A while ago I was in the train, and getting near Sligo. The last time
I had been there something was troubling me, and I had longed for a
message from those beings or bodiless moods, or whatever they be, who
inhabit the world of spirits. The message came, for one night I saw
with blinding distinctness a black animal, half weasel, half dog,
moving along the top of a stone wall, and presently the black animal
vanished, and from the other side came a white weasel-like dog, his
pink flesh shining through his white hair and all in a blaze of light;
and I remembered a pleasant belief about two faery dogs who go about
representing day and night, good and evil, and was comforted by the
excellent omen. But now I longed for a message of another kind, and
chance, if chance there is, brought it, for a man got into the carriage
and began to play on a fiddle made apparently of an old blacking-box,
and though I am quite unmusical the sounds filled me with the strangest
emotions. I seemed to hear a voice of lamentation out of the Golden
Age. It told me that we are imperfect, incomplete, and no more like a
beautiful woven web, but like a bundle of cords knotted together and
flung into a comer.
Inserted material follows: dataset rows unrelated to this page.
(* ===== verification/RlcUmOrder.v ===== *)
(** * PDUs in sequence

    When the PDUs arrive in the order of their numbers, some of them lost, the
    machine of RlcUmReordering keeps every PDU that arrives: it is held or its
    slot is set.  While one is missing t-Reordering runs, and two expiries bring
    VR(UR) to VR(UH). *)

From S2P Require Import Prelude RlcAmTypes RlcTimers RlcUmTypes RlcUmReassembly RlcUmDar RlcUmReordering RlcUmLossy.

(** [h] is VR(UH): the PDUs come in sequence, less than a window ([W]) is lost in a row. *)
Fixpoint um_in_sequence (W N h : Z) (ids : list Z) : Prop :=
  match ids with
  | [] => True
  | i :: ids => (h <= i < h + W /\ i < N) /\ um_in_sequence W N (i + 1) ids
  end.

Definition dar_got (A : Z -> Prop) (s : dar) : Prop :=
  forall i, A i -> 0 <= i /\ (i ∈ d_held s \/ d_slots s !! Z.to_nat i = Some true).
Definition dar_live (s : dar) : Prop :=
  0 < ms_duration (d_timer s) /\ (d_ur s < d_uh s -> running (d_timer s) = true).
(** t-Reordering is not running, or has expired at the time of the call. *)
Definition timer_over (t : rlc_um_timer_t) (c : protocol_ctxt_t) : Prop :=
  running t = true -> timer_expired t (time_ms c) = true.

Lemma um_in_sequence_window W N ids : forall h,
  0 <= h -> um_in_sequence W N h ids -> um_in_window_run W N h ids.
Proof.
  induction ids as [|i ids IH]; intros h Hh H; [done|]. destruct H as [H Hs]. split; [lia|].
  rewrite Z.max_r by lia. apply IH; [lia|done].
Qed.

(** *** What arrived is kept *)
Lemma lookup_presence held a e k :
  presence held a e !! k = Some true <-> a + Z.of_nat k < e /\ a + Z.of_nat k ∈ held.
Proof.
  unfold presence. split.
  - intros H. apply list_lookup_fmap_Some in H as (j & Hb & Hj). apply lookup_seqZ in Hj as [-> Hk].
    symmetry in Hb. apply bool_decide_eq_true in Hb. split; [lia|done].
  - intros [Hk Hh]. apply list_lookup_fmap_Some. exists (a + Z.of_nat k). rewrite bool_decide_eq_true_2 by done.
    split; [done|]. apply lookup_seqZ. lia.
Qed.
Lemma deliver_got A e s :
  (forall j, j ∈ d_held s -> d_ur s <= j) -> dar_got A s -> dar_got A (dar_deliver e s).
Proof.
  intros Hge H i Hi. destruct (H i Hi) as [Hi0 Hg]. split; [done|].
  cbn [dar_deliver d_held d_slots update_field]. destruct Hg as [Hh | Hs].
  - destruct (Z.lt_ge_cases i e); [right|left; by apply elem_of_filter].
    pose proof (Hge i Hh). unfold d_ur in *. rewrite lookup_app_r by lia. apply lookup_presence.
    replace (Z.of_nat (length (d_slots s)) + Z.of_nat (Z.to_nat i - length (d_slots s))) with i by lia. done.
  - right. by apply lookup_app_l_Some.
Qed.
Lemma reordering_got A c s : dar_got A s -> dar_got A (dar_reordering c s).
Proof.
  intros H. unfold dar_reordering, dar_restart.
  repeat match goal with |- context [if ?b then _ else _] => destruct b end; exact H.
Qed.
Lemma receive_got A W c i s :
  0 < W -> dar_inv W s -> 0 <= d_uh s <= i -> i < d_uh s + W -> dar_got A s ->
  dar_got (fun j => A j \/ j = i) (dar_receive W c i s).
Proof.
  intros HW Hinv Hi Hlt H. pose proof Hinv as [H1 H2 _]. unfold dar_receive.
  rewrite (proj2 (Z.ltb_ge i (d_ur s))) by lia.
  rewrite bool_decide_eq_false_2 by (intros Hj; pose proof (H2 i Hj); lia). cbn [andb].
  apply reordering_got. destruct (window_inv W i s HW Hinv Hlt) as [Hw | Hw]; [|lia].
  set (s1 := s <| d_held := {[i]} ∪ d_held s |>) in *.
  assert (G1 : dar_got (fun j => A j \/ j = i) s1).
  { intros j Hj. cbn [s1 d_held d_slots update_field]. rewrite elem_of_union, elem_of_singleton.
    destruct Hj as [Hj | ->]; [|split; [lia|by left; left]]. destruct (H j Hj) as [? [? | ?]]; auto. }
  assert (G2 : dar_got (fun j => A j \/ j = i) (dar_window W i s1)).
  { unfold dar_window. destruct (_ <? _); [exact G1|]. destruct (_ <? _); [|exact G1].
    apply deliver_got; [|exact G1]. intros j Hj.
    change (j ∈ {[i]} ∪ d_held s) in Hj. rewrite elem_of_union, elem_of_singleton in Hj.
    change (d_ur s <= j). destruct Hj as [-> | Hj]; [lia|]. pose proof (H2 j Hj). lia. }
  unfold dar_in_order. destruct (_ =? _); [|exact G2]. apply deliver_got; [|exact G2].
  intros j Hj. apply Hw in Hj. lia.
Qed.
Lemma check_got A W c s : dar_inv W s -> dar_got A s -> dar_got A (dar_check c s).
Proof.
  intros [_ H2 _] H. unfold dar_check. destruct (_ && _); [|done].
  assert (G : dar_got A (dar_deliver (run_end (Z.to_nat (d_uh s - d_ux s)) (d_held s) (d_ux s)) s)).
  { apply deliver_got; [|exact H]. intros j Hj. pose proof (H2 j Hj). lia. }
  unfold dar_restart. destruct (_ <? _); exact G.
Qed.

(** *** t-Reordering runs while a PDU is missing *)
Lemma restart_running c s :
  0 < ms_duration (d_timer s) ->
  running (d_timer (dar_restart c s)) = true /\ ms_duration (d_timer (dar_restart c s)) = ms_duration (d_timer s).
Proof. intros H. unfold dar_restart. cbn [d_timer update_field ms_duration]. by rewrite (proj2 (Z.gtb_lt _ 0) H). Qed.
Lemma restart_live c s : 0 < ms_duration (d_timer s) -> dar_live (dar_restart c s).
Proof. intros H. destruct (restart_running c s H) as [E1 E2]. split; [by rewrite E2|done]. Qed.
Lemma reordering_live c s : 0 < ms_duration (d_timer s) -> dar_live (dar_reordering c s).
Proof.
  intros H. unfold dar_reordering. cbv zeta.
  assert (Hs : forall s1, 0 < ms_duration (d_timer s1) ->
    dar_live (if negb (running (d_timer s1)) && (d_ur s1 <? d_uh s1) then dar_restart c s1 else s1)).
  { intros s1 H1. destruct (running (d_timer s1)) eqn:Hr; cbn [negb andb]; [by split|].
    destruct (Z.ltb_spec (d_ur s1) (d_uh s1)); [by apply restart_live|]. split; [done|lia]. }
  match goal with |- context [if ?b then dar_stop s else s] => destruct b end; by apply Hs.
Qed.
Lemma receive_live W c i s : dar_live s -> dar_live (dar_receive W c i s).
Proof.
  intros [Hd H]. unfold dar_receive. destruct (_ <? _); [done|]. destruct (_ && _); [done|].
  apply reordering_live. unfold dar_in_order, dar_window.
  repeat match goal with |- context [if ?b then _ else _] => destruct b end; exact Hd.
Qed.
Lemma check_live c s : dar_live s -> dar_live (dar_check c s).
Proof.
  intros [Hd H]. unfold dar_check. destruct (_ && _); [|done]. set (s1 := dar_deliver _ s).
  assert (Hd1 : 0 < ms_duration (d_timer s1)) by exact Hd.
  destruct (Z.ltb_spec (d_ur s1) (d_uh s1)); [by apply restart_live|]. split; [exact Hd|].
  change (d_ur (dar_stop s1)) with (d_ur s1). change (d_uh (dar_stop s1)) with (d_uh s1). lia.
Qed.

(** Two expiries: nothing below VR(UH) is waited for. *)
Lemma check_expired W c s :
  0 < W -> dar_inv W s -> dar_live s -> timer_over (d_timer s) c ->
  let s' := dar_check c s in
  d_ur s' = d_uh s' \/ (running (d_timer s') = true /\ d_ux s' = d_uh s').
Proof.
  intros HW Hinv [Hd Hrun] Hov s'. pose proof Hinv as [H1 _ _]. unfold s', dar_check.
  destruct (running (d_timer s)) eqn:Hr; cbn [andb].
  - rewrite (Hov Hr). set (s1 := dar_deliver _ s).
    assert (H2 : d_ur s1 <= d_uh s1).
    { pose proof (di_timer _ _ Hinv Hr) as [Hx _].
      pose proof (run_end_range (Z.to_nat (d_uh s - d_ux s)) (d_held s) (d_ux s)) as He.
      unfold s1. rewrite deliver_ur by lia. change (d_uh (dar_deliver _ s)) with (d_uh s). lia. }
    destruct (Z.ltb_spec (d_ur s1) (d_uh s1)) as [Hlt | Hge].
    + right. destruct (restart_running c s1 Hd) as [E _]. by split.
    + left. change (d_ur s1 = d_uh s1). lia.
  - left. destruct (Z.lt_ge_cases (d_ur s) (d_uh s)) as [Hlt | Hge]; [|lia]. by apply Hrun in Hlt.
Qed.
Lemma check_flush W c s :
  dar_inv W s -> (d_ur s = d_uh s \/ (running (d_timer s) = true /\ d_ux s = d_uh s)) ->
  dar_live s -> timer_over (d_timer s) c -> d_ur (dar_check c s) = d_uh s.
Proof.
  intros Hinv Hs [Hd Hrun] Hov. pose proof Hinv as [H1 _ H3]. unfold dar_check.
  destruct (running (d_timer s)) eqn:Hr; cbn [andb].
  - rewrite (Hov Hr). destruct (H3 eq_refl) as [Hx Hxx].
    assert (Ex : d_ux s = d_uh s) by (destruct Hs as [? | [_ ?]]; lia).
    rewrite Ex, Z.sub_diag. change (run_end (Z.to_nat 0) (d_held s) (d_uh s)) with (d_uh s). set (s1 := dar_deliver _ s).
    assert (E : d_ur s1 = d_uh s) by (unfold s1; rewrite deliver_ur; lia).
    rewrite E. change (d_uh s1) with (d_uh s). rewrite Z.ltb_irrefl. exact E.
  - by destruct Hs as [? | [? _]].
Qed.

(** *** Runs *)
Record dar_kept (W : Z) (A : Z -> Prop) (s : dar) : Prop := Mk_dar_kept {
  dk_inv : dar_inv W s;
  dk_got : dar_got A s;
  dk_uh : 0 <= d_uh s
}.
Lemma receive_kept W N c ids : 0 < W -> forall A s,
  dar_kept W A s -> um_in_sequence W N (d_uh s) ids ->
  let s' := fold_left (fun s i => dar_receive W c i s) ids s in
  dar_kept W (fun j => A j \/ j ∈ ids) s' /\ (dar_live s -> dar_live s') /\
  d_uh s' = fold_left (fun h i => Z.max h (i + 1)) ids (d_uh s).
Proof.
  intros HW. induction ids as [|i ids IH]; intros A s Hk Hs; cbn [fold_left].
  { split; [|done]. destruct Hk as [K1 K2 K3]. split; try done. intros j [Hj | Hj%not_elem_of_nil]; [by apply K2|done]. }
  destruct Hs as [[Hi HN] Hs]. destruct Hk as [K1 K2 K3]. pose proof (receive_uh W c i s K1) as Hu.
  rewrite Z.max_r in Hu by lia. rewrite <- Hu in Hs.
  assert (Hk' : dar_kept W (fun j => A j \/ j = i) (dar_receive W c i s)).
  { split; [apply dar_receive_inv; (done || lia)|apply receive_got; (done || lia)|lia]. }
  destruct (IH _ _ Hk' Hs) as (I1 & I2 & I3). split; [|split].
  - destruct I1 as [J1 J2 J3]. split; try done. intros j Hj. apply J2.
    rewrite elem_of_cons in Hj. tauto.
  - intros Hl. by apply I2, receive_live.
  - rewrite I3, Hu. f_equal. lia.
Qed.

Lemma um_in_sequence_app W N ids ids' : forall h,
  um_in_sequence W N h (ids ++ ids') ->
  um_in_sequence W N h ids /\ um_in_sequence W N (fold_left (fun h i => Z.max h (i + 1)) ids h) ids'.
Proof.
  induction ids as [|i ids IH]; intros h H; [done|]. destruct H as [H Hs]. apply IH in Hs as [I1 I2].
  cbn [um_in_sequence fold_left]. rewrite Z.max_r by lia. done.
Qed.
Lemma dar_step_kept n N e A s :
  sn_length_ok n -> dar_kept (um_window n) A s -> um_in_sequence (um_window n) N (d_uh s) (um_arrived e) ->
  let s' := dar_step n e s in
  dar_kept (um_window n) (fun j => A j \/ j ∈ um_arrived e) s' /\ (dar_live s -> dar_live s') /\
  d_uh s' = fold_left (fun h i => Z.max h (i + 1)) (um_arrived e) (d_uh s).
Proof.
  intros Hn Hk Hs s'. assert (HW : 0 < um_window n) by (unfold um_window; destruct (n =? 10); lia).
  assert (Hck : forall c A s, dar_kept (um_window n) A s -> dar_kept (um_window n) A (dar_check c s)).
  { intros c A' s1 [K1 K2 K3]. split; [by apply dar_check_inv|by apply (check_got _ (um_window n))|by rewrite check_uh]. }
  destruct e as [c ids | c nb enb]; cbn [um_arrived dar_step] in *; unfold s'.
  - destruct (receive_kept _ N c ids HW A s Hk Hs) as (I1 & I2 & I3). rewrite check_uh. split; [by apply Hck|].
    split; [|done]. intros Hl. by apply check_live, I2.
  - rewrite check_uh. split; [|split; [by apply check_live|done]]. apply Hck.
    destruct Hk as [K1 K2 K3]. split; try done. intros j [Hj | Hj%not_elem_of_nil]; [by apply K2|done].
Qed.
Lemma dar_run_kept n N es : sn_length_ok n -> forall A s,
  dar_kept (um_window n) A s -> um_in_sequence (um_window n) N (d_uh s) (um_arrivals es) ->
  let s' := fold_left (fun s e => dar_step n e s) es s in
  dar_kept (um_window n) (fun j => A j \/ j ∈ um_arrivals es) s' /\ (dar_live s -> dar_live s').
Proof.
  intros Hn. induction es as [|e es IH]; intros A s Hk Hs; unfold um_arrivals in *; cbn [fold_left map concat] in *.
  { split; [|done]. destruct Hk as [K1 K2 K3]. split; try done. intros j [Hj | Hj%not_elem_of_nil]; [by apply K2|done]. }
  apply um_in_sequence_app in Hs as [Hs1 Hs2].
  destruct (dar_step_kept n N e A s Hn Hk Hs1) as (I1 & I2 & I3). rewrite <- I3 in Hs2.
  destruct (IH _ _ I1 Hs2) as [J1 J2]. split; [|intros Hl; by apply J2, I2].
  destruct J1 as [K1 K2 K3]. split; try done. intros j Hj. apply K2. rewrite elem_of_app in Hj. tauto.
Qed.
It said that the world was once all perfect and
kindly, and that still the kindly and perfect world existed, but buried
like a mass of roses under many spadefuls of earth. The faeries and the
more innocent of the spirits dwelt within it, and lamented over our
fallen world in the lamentation of the wind-tossed reeds, in the song
of the birds, in the moan of the waves, and in the sweet cry of the
fiddle. It said that with us the beautiful are not clever and the
clever are not beautiful, and that the best of our moments are marred
by a little vulgarity, or by a pin-prick out of sad recollection, and
that the fiddle must ever lament about it all. It said that if only
they who live in the Golden Age could die we might be happy, for the
sad voices would be still; but alas! alas! they must sing and we must
weep until the Eternal gates swing open.

We were now getting into the big glass-roofed terminus, and the
fiddler put away his old blacking-box and held out his hat for a
copper, and then opened the door and was gone.